• ENTRIES PROVIDED
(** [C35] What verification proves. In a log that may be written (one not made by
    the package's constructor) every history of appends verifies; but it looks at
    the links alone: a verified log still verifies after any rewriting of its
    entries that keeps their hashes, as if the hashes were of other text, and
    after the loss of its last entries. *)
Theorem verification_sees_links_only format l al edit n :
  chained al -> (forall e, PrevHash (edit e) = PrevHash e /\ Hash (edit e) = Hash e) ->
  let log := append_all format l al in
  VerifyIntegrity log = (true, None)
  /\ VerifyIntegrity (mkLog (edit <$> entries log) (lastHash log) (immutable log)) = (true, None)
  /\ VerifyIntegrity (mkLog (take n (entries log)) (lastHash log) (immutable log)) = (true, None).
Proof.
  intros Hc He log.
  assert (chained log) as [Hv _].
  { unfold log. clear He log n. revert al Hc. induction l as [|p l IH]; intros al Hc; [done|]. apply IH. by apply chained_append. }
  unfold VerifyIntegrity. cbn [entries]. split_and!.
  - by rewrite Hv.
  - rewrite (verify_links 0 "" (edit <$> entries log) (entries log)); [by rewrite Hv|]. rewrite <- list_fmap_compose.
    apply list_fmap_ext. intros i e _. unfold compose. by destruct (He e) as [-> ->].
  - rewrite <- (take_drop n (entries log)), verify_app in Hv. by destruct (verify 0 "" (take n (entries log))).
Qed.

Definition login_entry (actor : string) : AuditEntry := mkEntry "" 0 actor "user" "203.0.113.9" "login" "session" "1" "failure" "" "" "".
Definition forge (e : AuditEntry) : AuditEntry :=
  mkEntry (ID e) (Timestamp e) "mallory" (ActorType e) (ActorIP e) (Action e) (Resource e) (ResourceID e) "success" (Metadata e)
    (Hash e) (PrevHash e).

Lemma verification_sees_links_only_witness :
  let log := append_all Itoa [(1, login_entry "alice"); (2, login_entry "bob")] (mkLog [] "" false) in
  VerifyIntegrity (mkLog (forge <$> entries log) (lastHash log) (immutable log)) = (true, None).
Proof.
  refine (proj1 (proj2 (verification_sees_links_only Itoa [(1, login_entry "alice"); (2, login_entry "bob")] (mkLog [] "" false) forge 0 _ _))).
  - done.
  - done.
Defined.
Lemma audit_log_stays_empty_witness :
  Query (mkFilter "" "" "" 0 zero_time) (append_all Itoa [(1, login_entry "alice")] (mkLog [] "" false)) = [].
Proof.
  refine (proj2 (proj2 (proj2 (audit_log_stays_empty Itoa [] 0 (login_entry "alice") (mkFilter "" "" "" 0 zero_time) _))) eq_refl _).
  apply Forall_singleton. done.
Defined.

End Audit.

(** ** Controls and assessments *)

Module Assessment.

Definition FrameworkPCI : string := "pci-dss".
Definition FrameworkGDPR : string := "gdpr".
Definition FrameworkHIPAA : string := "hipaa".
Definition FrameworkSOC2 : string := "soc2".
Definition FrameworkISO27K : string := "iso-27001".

• WHAT YOU ARE ASKED TO DO
In the listing above, count the lines that contain "alice". Give the number and nothing else.

• ANSWER SECTION
4